■ TASK TO COMPLETE ■
From the data, copy out every line in which the word "systemInstruction" appears.

■ SUPPLIED DATA ■
(** * SensAI course scheduler: the calendar form and the saved-schedule card

    A shallow embedding of the two React components of the repository:

    - [Builder]: [CourseScheduler] of
      [src/app/school/admin/[id]/courses/[courseId]/calendar/page.tsx],
      the form that collects the scheduling constraints and shows the
      generated schedule on a calendar grid;
    - [Renderer]: [SavedScheduleCard], the card that loads the saved
      schedule and walks through it day by day.

    Each [useState] hook is a field of a state record, each event handler a
    function from state to state, and each [useEffect] a function that runs
    after the handler when one of its dependencies changed. The browser's
    [fetch], the clock and the console are the only outside world: the
    outcome of a [fetch] and the current date are arguments of the handlers,
    and [console.error] appends to a log carried with the state. *)

From Stdlib Require Import ZArith NArith Ascii String List Bool Lia Permutation.
From Stdlib Require Import OrderedTypeEx.
From stdpp Require Import base gmap strings list sorting.

Local Open Scope string_scope.
Local Open Scope list_scope.
Local Open Scope Z_scope.

(** ** Data received from the backend *)

Record ScheduleItem := {
  item_type : string;
  task_id : Z;
  milestone_id : Z;
  title : string;
  duration_minutes : Z;
  notes : option string
}.

Record ScheduleDay := {
  date : string;
  items : list ScheduleItem;
  summary : option string
}.

Record Schedule := {
  course_id : Z;
  generated_at : string;
  schedule_timezone : string;
  days : list ScheduleDay
}.
Lemma dies_iff o ctx req since :
  dies o ctx req since = true ↔
  invalid req = false ∧
  ∃ (h : Handler) data, registry o !! Recipe req = Some h ∧
    run_outcome (h (taskContext o ctx req since) (Payload req) since)
      = Returned data (Some errorBroken) ∧
    ctxErr (taskContext o ctx req since)
      (since + Z.of_N (run_elapsed (h (taskContext o ctx req since) (Payload req) since)))
      ≠ Some DeadlineExceeded.
Proof.
  unfold dies. destruct (invalid req) eqn:Hinv.
  { rewrite ending_invalid by done. split; [done|]. by intros [? _]. }
  destruct (registry o !! Recipe req) as [h|] eqn:Hreg.
  - rewrite (ending_registered _ _ _ _ h) by done. simpl. split.
    + destruct (verdict _ _) as [v| |] eqn:Hv; try done. intros _. split; [done|].
      apply verdict_Crash in Hv as (data & Hout & Herr). by exists h, data.
    + intros (_ & h' & data & [= <-] & Hout & Herr).
      rewrite (proj2 (verdict_Crash _ _)); [done|]. by exists data.
  - rewrite ending_not_found by done. split; [done|]. by intros (_ & h & ? & ? & _).
Qed.

(** What is in the slot of a task that is over: the zero value if the
    task did not end normally, and else a response for its request. *)
Lemma runTask_wellFormed o ctx req since :
  (exits o ctx req since || dies o ctx req since = true ∧
   fst (runTask o ctx req since) = zeroResponse) ∨
  (exits o ctx req since = false ∧ dies o ctx req since = false ∧
   wellFormed req (fst (runTask o ctx req since))).
Proof.
  rewrite runTask_fst. unfold exits, dies, wellFormed.
  destruct (invalid req) eqn:Hinv.
  { rewrite ending_invalid by done. right. simpl. split_and!; try done.
    right. split; [set_solver|]. eexists. split; [done|]. set_solver. }
  destruct (registry o !! Recipe req) as [h|] eqn:Hreg.
  - rewrite (ending_registered _ _ _ _ h) by done. simpl.
    destruct (run_outcome _) as [data [[msg|]|]|r|]; simpl;
      try destruct (ctxErr _ _) as [[]|]; simpl;
      first [ left; done
            | right; split_and!; try done;
              first [ left; done
                    | right; split; [set_solver|]; eexists; split; [done|]; set_solver ] ].
  - rewrite ending_not_found by done. right. simpl. split_and!; try done.
    right. split; [set_solver|]. eexists. split; [done|]. set_solver.
Qed.

(** The last thing a task that ends normally does is to store the
    response it leaves in its slot. *)
Lemma runTask_stores o ctx req since :
  exits o ctx req since = false → dies o ctx req since = false →
  ∃ pre, ts_trace (snd (runTask o ctx req since)) =
         pre ++ [(ts_now (snd (runTask o ctx req since)),
                  EvStore (fst (runTask o ctx req since)))].
Proof.
  unfold exits, dies. destruct (invalid req) eqn:Hinv.
  { rewrite runTask_invalid by done. by eexists [_]. }
  destruct (registry o !! Recipe req) as [h|] eqn:Hreg.
  - rewrite (ending_registered _ _ _ _ h), (runTask_registered _ _ _ _ h) by done. simpl.
    destruct (verdict _ _) as [v| |]; try done. intros _ _. simpl.
    eexists (_ :: _ :: _ :: _ :: _ ++ [_]). simpl. by rewrite <- app_assoc.
  - rewrite runTask_not_found by done. by eexists [_; _; _; _].
Qed.
Definition run (events : list Event) : World :=
  foldl (λ w e, step e w) mounted events.

(** ** Chat assistant ([sendChatMessage] of [services/gemini.ts]) *)

Definition CHAT_MODEL : string := "gemini-3-pro-preview".

(** The template literal [systemInstruction]. [gameState] is declared
    [any]; the argument is the game state that [App] hands to the chat
    widget, so [gameState.inventory] is an array of strings. *)
Definition chatInstruction (gameState : GameState) : string :=
  Js.LF +:+
  "    You are a helpful AI guide for the player of this adventure game." +:+ Js.LF +:+
  "    Current Game State:" +:+ Js.LF +:+
  "    - Inventory: " +:+ Js.join ", " (inventory gameState) +:+ Js.LF +:+
  "    - Quest: " +:+ currentQuest gameState +:+ Js.LF +:+
  "    " +:+ Js.LF +:+
  "    Answer the player's questions about the world, lore, or game mechanics. " +:+ Js.LF +:+
  "    Keep answers concise and immersive." +:+ Js.LF +:+
  "  ".

Definition chatError : string :=
  "I cannot hear you clearly through the void... (Error)".

Definition chatParameters (history : list GenAI.Chats.Turn)
    (systemInstruction : string) : GenAI.Chats.CreateParameters :=
  {| GenAI.Chats.model := CHAT_MODEL;
     GenAI.Chats.systemInstruction := systemInstruction;
     GenAI.Chats.history :=
       (λ h, {| GenAI.Chats.role := GenAI.Chats.role h;
                GenAI.Chats.parts := GenAI.Chats.parts h |})
         <$> history |}.

(** The body of the [try] block of [sendChatMessage]. The reply is
    [result.text], absent when the response has no text. *)
Definition chatAttempt (ai : GenAI.GoogleGenAI)
    (history : list GenAI.Chats.Turn) (message : string)
    (systemInstruction : string) : Js.Completion (option string) :=
  await! chat := GenAI.Chats.create (GenAI.chats ai)
                   (chatParameters history systemInstruction) in
  await! result := GenAI.Chats.sendMessage chat message in
  Js.Normal (GenAI.text result).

■ WRITTEN SOLUTION ■
(** The template literal [systemInstruction]. [gameState] is declared
    (systemInstruction : string) : GenAI.Chats.CreateParameters :=
     GenAI.Chats.systemInstruction := systemInstruction;
    (systemInstruction : string) : Js.Completion (option string) :=
                   (chatParameters history systemInstruction) in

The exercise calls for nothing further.